Start of Block

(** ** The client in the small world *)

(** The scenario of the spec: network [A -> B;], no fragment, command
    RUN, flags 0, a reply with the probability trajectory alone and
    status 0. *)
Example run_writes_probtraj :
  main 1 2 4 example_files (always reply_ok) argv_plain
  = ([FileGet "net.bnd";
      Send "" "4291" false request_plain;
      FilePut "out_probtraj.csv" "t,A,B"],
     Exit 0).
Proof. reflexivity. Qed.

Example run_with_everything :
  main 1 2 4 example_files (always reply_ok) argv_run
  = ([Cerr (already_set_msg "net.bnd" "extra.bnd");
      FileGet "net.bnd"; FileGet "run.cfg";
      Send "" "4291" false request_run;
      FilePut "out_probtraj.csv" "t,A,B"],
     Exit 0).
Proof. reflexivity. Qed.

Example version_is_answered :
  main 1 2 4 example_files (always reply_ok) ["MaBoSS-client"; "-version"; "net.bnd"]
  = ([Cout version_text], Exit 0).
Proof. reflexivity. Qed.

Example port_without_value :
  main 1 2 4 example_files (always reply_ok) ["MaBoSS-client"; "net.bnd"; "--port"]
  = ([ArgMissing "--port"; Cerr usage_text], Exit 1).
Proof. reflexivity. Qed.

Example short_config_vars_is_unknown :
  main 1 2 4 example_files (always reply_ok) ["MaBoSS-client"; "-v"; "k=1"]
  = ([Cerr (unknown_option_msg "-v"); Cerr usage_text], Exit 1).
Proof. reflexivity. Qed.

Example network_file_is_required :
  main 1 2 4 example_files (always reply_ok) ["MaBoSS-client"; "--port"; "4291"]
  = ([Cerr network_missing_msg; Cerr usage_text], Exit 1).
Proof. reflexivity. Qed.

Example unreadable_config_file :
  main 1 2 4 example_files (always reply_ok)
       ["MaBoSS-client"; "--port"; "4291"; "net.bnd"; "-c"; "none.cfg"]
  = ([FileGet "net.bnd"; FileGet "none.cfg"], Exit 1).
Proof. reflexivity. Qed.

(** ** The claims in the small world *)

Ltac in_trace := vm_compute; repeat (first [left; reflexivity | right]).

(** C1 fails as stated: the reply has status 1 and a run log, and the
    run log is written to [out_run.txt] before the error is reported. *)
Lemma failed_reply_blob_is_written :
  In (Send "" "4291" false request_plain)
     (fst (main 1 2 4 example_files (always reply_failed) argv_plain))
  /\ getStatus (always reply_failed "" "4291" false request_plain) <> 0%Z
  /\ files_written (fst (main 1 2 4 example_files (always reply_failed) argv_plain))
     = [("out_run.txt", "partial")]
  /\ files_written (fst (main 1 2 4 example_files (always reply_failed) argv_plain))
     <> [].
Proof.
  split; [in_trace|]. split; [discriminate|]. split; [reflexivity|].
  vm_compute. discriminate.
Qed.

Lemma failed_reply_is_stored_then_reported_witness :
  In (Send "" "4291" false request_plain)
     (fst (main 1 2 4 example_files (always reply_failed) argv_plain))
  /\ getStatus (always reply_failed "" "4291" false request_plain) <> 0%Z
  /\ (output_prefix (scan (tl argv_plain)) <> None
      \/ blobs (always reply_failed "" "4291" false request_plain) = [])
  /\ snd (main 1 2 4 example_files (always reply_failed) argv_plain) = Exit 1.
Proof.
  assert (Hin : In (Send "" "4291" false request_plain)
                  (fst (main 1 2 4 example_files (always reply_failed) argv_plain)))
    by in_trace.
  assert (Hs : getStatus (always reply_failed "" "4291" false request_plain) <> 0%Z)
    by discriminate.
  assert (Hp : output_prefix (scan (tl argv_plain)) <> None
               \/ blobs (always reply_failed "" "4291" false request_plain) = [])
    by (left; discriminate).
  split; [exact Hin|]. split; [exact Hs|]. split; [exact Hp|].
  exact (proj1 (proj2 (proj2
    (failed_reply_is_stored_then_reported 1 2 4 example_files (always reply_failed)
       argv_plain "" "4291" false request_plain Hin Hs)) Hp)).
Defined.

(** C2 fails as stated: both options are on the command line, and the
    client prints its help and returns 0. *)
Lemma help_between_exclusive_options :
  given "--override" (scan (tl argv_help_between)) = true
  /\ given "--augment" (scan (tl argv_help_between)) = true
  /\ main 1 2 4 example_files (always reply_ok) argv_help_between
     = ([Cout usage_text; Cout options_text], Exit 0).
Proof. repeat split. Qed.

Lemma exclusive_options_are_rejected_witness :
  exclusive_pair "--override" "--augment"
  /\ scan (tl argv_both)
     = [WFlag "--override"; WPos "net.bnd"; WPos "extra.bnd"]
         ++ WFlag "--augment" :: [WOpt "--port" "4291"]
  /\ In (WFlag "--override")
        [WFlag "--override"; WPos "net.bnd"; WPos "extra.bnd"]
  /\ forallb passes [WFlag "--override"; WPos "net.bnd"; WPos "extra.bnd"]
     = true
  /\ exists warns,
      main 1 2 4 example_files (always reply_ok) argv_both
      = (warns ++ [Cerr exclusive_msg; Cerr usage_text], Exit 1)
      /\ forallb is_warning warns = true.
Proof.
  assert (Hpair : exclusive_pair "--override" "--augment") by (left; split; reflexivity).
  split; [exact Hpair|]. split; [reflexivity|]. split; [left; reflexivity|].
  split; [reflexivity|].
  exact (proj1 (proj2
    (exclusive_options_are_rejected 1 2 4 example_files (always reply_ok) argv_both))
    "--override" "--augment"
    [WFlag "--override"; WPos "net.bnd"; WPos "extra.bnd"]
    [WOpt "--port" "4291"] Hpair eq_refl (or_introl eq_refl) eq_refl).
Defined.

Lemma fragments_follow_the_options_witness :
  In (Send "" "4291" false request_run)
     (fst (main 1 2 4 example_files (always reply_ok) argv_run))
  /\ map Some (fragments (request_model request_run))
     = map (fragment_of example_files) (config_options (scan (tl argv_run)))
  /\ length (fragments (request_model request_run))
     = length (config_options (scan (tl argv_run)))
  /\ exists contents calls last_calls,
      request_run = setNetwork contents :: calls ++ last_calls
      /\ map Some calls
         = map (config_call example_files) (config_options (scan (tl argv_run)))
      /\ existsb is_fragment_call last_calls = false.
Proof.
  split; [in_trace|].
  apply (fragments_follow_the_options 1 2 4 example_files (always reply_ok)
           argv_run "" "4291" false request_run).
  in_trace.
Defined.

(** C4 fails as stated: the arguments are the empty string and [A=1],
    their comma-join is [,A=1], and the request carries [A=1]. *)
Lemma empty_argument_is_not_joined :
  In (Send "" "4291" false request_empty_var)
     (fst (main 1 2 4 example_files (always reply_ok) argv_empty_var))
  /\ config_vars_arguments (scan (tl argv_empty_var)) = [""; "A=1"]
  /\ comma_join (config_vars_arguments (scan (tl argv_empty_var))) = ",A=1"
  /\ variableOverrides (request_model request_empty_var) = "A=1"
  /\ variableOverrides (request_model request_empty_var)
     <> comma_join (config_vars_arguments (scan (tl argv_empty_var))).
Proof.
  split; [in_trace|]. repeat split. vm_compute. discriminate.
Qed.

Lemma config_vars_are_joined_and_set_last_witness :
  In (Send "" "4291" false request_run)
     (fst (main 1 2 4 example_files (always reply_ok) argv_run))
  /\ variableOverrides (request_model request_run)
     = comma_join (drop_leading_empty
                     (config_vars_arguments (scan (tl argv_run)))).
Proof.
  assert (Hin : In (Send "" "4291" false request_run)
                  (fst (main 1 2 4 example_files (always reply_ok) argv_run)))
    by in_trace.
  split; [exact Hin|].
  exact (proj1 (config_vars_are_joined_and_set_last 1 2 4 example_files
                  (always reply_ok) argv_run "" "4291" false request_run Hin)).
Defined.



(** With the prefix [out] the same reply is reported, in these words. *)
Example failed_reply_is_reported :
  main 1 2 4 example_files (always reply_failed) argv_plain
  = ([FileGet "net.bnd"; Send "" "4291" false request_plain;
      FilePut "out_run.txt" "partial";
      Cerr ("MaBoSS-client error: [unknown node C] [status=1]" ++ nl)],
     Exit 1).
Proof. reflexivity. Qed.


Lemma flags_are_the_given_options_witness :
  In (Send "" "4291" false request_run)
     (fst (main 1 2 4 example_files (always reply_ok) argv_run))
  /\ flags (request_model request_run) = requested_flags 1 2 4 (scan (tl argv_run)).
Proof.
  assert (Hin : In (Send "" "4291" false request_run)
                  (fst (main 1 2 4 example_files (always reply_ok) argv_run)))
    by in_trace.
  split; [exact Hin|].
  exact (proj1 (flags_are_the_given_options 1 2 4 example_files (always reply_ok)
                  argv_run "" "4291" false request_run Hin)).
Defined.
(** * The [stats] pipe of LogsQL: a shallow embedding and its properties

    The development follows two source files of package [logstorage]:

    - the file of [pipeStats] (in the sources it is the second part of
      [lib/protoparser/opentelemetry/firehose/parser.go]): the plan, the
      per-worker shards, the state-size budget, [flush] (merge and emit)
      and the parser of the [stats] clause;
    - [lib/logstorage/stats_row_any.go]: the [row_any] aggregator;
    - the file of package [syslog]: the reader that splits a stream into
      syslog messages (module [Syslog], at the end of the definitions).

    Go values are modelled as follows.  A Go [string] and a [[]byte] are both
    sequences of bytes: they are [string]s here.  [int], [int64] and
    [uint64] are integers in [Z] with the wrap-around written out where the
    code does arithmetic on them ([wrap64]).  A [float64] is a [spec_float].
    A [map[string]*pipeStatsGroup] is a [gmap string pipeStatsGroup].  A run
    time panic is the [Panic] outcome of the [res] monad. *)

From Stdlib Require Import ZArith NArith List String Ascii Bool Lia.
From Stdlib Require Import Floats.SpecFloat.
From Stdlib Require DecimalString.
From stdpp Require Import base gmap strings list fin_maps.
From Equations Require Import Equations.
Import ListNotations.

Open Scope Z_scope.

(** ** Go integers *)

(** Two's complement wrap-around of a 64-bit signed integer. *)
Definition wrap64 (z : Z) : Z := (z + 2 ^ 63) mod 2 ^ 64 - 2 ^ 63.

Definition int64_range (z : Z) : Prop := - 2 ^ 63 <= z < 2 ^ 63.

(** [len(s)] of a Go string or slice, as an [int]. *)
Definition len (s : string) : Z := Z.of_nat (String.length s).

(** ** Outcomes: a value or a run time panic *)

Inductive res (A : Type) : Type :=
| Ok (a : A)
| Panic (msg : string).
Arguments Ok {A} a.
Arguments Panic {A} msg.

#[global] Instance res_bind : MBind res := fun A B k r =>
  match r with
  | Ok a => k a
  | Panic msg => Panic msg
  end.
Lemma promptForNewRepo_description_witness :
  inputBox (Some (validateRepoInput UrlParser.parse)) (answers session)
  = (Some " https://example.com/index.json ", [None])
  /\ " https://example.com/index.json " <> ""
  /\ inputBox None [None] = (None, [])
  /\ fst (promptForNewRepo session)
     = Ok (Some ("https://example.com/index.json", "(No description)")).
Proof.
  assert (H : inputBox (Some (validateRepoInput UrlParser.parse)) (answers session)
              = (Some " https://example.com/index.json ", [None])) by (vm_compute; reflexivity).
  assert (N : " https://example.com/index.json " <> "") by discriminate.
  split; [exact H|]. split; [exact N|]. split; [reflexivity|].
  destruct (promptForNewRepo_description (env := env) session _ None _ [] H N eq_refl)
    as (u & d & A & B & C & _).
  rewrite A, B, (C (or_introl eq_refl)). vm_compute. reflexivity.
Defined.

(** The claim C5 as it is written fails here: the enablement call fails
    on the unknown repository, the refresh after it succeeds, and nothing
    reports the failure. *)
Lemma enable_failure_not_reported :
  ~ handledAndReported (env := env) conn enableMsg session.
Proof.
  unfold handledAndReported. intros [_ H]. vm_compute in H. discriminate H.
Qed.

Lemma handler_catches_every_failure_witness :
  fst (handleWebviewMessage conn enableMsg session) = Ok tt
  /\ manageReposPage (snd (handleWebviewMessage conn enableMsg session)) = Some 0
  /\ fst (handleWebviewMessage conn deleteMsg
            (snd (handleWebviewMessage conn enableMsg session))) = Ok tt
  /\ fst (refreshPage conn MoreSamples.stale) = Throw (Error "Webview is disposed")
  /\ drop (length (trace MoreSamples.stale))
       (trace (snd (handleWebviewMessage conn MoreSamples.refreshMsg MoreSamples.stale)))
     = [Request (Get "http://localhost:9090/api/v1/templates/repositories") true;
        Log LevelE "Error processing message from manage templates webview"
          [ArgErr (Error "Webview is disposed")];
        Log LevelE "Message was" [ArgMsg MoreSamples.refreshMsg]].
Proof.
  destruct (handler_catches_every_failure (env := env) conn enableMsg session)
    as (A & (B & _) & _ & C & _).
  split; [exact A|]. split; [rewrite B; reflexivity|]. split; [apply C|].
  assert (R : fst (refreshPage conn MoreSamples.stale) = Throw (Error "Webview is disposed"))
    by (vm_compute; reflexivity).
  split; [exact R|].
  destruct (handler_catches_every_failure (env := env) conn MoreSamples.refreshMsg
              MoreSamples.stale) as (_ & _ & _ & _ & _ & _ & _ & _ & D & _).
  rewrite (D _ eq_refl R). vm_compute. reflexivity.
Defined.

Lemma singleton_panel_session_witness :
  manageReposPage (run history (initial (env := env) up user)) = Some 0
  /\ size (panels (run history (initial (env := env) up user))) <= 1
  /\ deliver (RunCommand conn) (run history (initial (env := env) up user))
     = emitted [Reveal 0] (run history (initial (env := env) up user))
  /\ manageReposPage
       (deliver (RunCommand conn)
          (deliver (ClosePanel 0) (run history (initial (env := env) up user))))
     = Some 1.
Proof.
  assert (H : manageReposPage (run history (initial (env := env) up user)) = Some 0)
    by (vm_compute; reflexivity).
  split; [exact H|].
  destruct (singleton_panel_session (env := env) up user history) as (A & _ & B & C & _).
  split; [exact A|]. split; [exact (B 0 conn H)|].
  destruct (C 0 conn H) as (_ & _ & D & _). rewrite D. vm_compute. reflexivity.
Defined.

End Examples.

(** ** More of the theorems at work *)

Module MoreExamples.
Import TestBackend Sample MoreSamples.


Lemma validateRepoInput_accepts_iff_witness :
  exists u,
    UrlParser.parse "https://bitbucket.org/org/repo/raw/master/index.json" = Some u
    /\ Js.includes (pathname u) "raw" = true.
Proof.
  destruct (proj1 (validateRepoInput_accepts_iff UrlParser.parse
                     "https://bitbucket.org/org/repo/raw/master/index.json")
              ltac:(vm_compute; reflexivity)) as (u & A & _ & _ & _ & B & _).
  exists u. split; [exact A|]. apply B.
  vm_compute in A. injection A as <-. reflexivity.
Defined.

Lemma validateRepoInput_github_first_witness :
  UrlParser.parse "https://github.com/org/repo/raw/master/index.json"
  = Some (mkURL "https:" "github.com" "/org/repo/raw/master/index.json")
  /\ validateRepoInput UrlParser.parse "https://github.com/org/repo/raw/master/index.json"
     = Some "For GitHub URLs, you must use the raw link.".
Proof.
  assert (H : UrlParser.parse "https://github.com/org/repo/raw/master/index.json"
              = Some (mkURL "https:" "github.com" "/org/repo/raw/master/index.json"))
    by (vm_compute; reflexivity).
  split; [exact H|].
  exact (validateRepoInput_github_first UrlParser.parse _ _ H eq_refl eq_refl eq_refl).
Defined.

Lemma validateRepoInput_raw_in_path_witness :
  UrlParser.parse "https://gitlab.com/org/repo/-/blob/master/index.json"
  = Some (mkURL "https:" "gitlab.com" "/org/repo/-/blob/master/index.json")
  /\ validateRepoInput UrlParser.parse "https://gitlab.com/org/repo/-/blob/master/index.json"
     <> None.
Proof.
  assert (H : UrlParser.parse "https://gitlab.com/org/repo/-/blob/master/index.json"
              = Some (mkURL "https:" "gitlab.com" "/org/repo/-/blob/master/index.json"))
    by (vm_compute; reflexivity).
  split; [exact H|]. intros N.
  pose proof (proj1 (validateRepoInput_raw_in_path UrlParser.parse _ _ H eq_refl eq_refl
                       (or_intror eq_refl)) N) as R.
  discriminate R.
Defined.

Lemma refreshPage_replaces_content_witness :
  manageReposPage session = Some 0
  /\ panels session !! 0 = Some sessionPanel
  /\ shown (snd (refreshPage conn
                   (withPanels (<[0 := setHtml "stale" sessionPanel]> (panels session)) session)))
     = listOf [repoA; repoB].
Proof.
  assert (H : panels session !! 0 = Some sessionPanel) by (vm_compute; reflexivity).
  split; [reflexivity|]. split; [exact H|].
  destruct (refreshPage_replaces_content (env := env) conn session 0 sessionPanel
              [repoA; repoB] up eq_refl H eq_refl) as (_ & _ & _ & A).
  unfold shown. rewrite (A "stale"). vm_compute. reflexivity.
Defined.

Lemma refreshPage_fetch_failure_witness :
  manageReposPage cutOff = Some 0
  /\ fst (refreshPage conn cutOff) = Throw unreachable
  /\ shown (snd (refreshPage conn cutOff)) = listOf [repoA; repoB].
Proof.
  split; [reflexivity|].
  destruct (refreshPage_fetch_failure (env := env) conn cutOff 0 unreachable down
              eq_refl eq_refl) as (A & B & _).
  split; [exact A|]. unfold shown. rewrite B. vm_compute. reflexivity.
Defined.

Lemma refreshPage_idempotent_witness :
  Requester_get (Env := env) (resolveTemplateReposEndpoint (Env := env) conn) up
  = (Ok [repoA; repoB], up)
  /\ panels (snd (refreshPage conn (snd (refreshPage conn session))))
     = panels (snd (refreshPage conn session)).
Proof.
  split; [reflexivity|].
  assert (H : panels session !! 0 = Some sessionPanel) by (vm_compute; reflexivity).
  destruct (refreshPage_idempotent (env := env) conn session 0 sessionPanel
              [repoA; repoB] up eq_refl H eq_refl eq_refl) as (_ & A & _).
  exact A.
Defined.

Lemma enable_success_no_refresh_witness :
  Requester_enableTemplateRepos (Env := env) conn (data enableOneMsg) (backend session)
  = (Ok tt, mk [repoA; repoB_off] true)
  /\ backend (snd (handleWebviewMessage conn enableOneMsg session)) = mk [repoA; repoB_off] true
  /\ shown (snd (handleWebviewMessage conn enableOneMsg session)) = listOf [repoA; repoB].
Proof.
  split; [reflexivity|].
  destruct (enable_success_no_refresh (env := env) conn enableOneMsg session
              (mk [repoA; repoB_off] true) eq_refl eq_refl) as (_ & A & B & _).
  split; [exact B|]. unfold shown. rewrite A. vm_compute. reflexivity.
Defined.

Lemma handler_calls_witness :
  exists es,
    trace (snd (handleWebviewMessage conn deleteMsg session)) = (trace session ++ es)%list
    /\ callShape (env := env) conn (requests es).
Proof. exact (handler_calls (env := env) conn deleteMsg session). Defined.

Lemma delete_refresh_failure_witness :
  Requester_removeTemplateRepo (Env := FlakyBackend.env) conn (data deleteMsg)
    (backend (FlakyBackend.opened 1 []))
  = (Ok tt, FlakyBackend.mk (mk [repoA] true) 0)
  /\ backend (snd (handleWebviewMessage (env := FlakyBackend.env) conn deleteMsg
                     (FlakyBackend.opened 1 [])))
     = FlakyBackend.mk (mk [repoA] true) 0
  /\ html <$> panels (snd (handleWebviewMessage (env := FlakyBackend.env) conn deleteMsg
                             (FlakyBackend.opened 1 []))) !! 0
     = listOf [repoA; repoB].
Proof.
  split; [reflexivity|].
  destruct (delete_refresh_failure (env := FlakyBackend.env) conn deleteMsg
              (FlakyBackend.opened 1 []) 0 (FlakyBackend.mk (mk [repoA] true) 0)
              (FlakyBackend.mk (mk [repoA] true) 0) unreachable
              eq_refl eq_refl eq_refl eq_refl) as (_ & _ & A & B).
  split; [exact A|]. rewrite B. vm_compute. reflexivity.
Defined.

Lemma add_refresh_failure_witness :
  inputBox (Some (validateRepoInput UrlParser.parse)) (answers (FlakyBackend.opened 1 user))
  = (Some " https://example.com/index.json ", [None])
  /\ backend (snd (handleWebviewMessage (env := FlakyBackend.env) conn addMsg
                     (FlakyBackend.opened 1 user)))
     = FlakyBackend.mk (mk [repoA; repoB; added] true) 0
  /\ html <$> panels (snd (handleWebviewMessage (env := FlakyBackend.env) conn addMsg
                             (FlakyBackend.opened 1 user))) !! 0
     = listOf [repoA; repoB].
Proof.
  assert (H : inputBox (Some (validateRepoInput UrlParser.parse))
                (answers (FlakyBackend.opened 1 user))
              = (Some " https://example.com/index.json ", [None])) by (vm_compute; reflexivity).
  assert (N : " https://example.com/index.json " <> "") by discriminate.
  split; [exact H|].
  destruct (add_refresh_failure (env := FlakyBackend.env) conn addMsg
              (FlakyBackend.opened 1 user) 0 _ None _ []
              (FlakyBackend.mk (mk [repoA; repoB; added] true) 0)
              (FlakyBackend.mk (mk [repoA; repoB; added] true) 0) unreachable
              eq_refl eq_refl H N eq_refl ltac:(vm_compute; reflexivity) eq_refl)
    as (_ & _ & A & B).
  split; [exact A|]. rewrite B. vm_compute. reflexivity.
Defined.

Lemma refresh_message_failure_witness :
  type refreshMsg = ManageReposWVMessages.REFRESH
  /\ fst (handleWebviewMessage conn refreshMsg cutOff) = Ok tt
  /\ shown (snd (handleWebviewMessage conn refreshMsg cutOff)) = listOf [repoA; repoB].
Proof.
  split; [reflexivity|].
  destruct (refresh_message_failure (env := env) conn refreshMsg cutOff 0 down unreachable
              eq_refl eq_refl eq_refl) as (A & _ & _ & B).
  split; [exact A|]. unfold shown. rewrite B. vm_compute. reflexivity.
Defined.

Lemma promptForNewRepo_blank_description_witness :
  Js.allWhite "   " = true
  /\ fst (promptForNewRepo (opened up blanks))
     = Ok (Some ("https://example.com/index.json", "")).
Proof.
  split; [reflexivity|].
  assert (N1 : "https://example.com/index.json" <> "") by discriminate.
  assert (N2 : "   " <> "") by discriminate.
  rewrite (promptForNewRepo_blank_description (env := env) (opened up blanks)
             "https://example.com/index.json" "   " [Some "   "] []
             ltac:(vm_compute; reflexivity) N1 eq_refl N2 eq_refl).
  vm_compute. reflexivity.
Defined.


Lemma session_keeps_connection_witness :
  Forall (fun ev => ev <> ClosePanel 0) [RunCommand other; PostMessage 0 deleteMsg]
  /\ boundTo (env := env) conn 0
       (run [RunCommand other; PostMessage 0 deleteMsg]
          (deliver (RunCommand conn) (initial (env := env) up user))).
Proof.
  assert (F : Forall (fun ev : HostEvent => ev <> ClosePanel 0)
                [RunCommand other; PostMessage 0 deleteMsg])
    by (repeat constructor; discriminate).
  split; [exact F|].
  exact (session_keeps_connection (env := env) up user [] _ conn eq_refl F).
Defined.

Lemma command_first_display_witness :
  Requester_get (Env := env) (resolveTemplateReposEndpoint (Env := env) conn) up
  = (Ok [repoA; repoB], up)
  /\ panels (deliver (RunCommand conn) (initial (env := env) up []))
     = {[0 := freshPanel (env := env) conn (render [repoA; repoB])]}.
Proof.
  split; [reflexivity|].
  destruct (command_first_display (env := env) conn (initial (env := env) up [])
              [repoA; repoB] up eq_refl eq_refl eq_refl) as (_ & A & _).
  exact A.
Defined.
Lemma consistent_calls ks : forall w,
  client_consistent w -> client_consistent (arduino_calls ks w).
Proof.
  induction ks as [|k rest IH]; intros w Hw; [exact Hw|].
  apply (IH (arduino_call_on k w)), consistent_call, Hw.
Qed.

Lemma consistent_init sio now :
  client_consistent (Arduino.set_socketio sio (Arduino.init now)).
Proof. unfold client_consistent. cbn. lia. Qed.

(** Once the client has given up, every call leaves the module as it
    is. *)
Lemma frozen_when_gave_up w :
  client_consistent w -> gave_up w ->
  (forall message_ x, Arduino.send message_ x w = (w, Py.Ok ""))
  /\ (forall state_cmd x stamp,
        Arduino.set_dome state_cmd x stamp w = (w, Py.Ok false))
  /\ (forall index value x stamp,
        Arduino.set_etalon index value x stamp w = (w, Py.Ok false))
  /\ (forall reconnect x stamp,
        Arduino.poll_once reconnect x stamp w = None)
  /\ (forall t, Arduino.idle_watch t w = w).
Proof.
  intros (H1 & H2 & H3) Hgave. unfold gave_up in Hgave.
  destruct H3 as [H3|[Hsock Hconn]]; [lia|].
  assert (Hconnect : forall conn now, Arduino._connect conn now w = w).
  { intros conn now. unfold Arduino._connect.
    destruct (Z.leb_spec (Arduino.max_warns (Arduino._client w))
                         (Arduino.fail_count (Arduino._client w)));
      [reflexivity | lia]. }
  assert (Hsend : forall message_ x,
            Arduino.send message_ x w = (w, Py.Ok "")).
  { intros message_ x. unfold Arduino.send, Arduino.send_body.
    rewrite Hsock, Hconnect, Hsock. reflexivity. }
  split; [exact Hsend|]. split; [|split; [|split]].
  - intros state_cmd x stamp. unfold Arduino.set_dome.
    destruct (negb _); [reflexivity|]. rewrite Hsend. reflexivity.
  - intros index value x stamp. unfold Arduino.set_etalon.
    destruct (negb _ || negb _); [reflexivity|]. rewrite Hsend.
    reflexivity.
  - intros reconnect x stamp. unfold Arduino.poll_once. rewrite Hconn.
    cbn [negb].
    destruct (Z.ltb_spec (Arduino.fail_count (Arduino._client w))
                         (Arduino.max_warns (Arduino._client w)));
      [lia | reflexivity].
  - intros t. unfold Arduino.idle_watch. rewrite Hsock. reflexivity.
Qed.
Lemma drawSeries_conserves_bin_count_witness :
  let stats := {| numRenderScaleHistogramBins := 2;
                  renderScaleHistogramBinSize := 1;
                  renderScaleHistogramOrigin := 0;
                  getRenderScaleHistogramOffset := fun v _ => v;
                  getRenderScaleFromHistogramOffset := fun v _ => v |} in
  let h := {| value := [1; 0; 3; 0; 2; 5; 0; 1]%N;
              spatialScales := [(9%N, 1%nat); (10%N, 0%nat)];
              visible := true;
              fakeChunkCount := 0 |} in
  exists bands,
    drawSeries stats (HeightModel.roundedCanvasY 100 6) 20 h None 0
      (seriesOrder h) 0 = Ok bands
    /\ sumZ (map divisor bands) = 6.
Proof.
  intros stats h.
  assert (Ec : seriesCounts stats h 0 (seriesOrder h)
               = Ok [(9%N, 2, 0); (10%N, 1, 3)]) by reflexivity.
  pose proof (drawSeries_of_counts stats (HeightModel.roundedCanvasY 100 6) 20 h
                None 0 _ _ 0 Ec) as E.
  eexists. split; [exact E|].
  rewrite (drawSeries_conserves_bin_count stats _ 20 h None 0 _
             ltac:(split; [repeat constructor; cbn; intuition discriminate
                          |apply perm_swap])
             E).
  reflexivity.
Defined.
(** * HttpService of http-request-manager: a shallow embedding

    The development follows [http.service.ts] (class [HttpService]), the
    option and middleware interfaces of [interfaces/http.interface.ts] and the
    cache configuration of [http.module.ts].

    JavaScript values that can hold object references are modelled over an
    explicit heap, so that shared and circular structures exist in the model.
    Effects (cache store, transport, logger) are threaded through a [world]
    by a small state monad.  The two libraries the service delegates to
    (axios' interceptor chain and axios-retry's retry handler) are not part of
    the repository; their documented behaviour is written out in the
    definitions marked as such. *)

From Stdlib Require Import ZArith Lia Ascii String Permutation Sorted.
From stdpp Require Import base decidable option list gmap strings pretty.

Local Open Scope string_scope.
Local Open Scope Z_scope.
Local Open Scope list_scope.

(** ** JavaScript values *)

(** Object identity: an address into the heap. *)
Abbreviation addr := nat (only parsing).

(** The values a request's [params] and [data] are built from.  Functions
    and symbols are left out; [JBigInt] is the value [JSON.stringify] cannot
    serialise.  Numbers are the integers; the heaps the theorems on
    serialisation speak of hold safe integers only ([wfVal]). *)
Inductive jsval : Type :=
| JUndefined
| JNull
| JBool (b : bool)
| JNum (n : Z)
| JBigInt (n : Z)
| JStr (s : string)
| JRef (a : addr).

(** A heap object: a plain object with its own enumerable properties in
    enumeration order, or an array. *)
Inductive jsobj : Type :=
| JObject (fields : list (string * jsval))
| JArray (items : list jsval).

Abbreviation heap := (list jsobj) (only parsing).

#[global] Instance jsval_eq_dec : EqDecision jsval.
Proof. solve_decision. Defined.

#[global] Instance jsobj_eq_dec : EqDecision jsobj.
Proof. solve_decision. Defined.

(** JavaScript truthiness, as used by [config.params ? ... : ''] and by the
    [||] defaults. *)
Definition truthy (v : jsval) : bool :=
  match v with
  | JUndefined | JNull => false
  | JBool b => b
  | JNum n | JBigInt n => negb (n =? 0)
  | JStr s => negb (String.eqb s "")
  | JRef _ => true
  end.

End of Block

What is required :: Repeat the records above line by line, from the first line through the line that contains "version_text], Exit 0).".

Result for this task ::
(** ** The client in the small world *)

(** The scenario of the spec: network [A -> B;], no fragment, command
    RUN, flags 0, a reply with the probability trajectory alone and
    status 0. *)
Example run_writes_probtraj :
  main 1 2 4 example_files (always reply_ok) argv_plain
  = ([FileGet "net.bnd";
      Send "" "4291" false request_plain;
      FilePut "out_probtraj.csv" "t,A,B"],
     Exit 0).
Proof. reflexivity. Qed.

Example run_with_everything :
  main 1 2 4 example_files (always reply_ok) argv_run
  = ([Cerr (already_set_msg "net.bnd" "extra.bnd");
      FileGet "net.bnd"; FileGet "run.cfg";
      Send "" "4291" false request_run;
      FilePut "out_probtraj.csv" "t,A,B"],
     Exit 0).
Proof. reflexivity. Qed.

Example version_is_answered :
  main 1 2 4 example_files (always reply_ok) ["MaBoSS-client"; "-version"; "net.bnd"]
  = ([Cout version_text], Exit 0).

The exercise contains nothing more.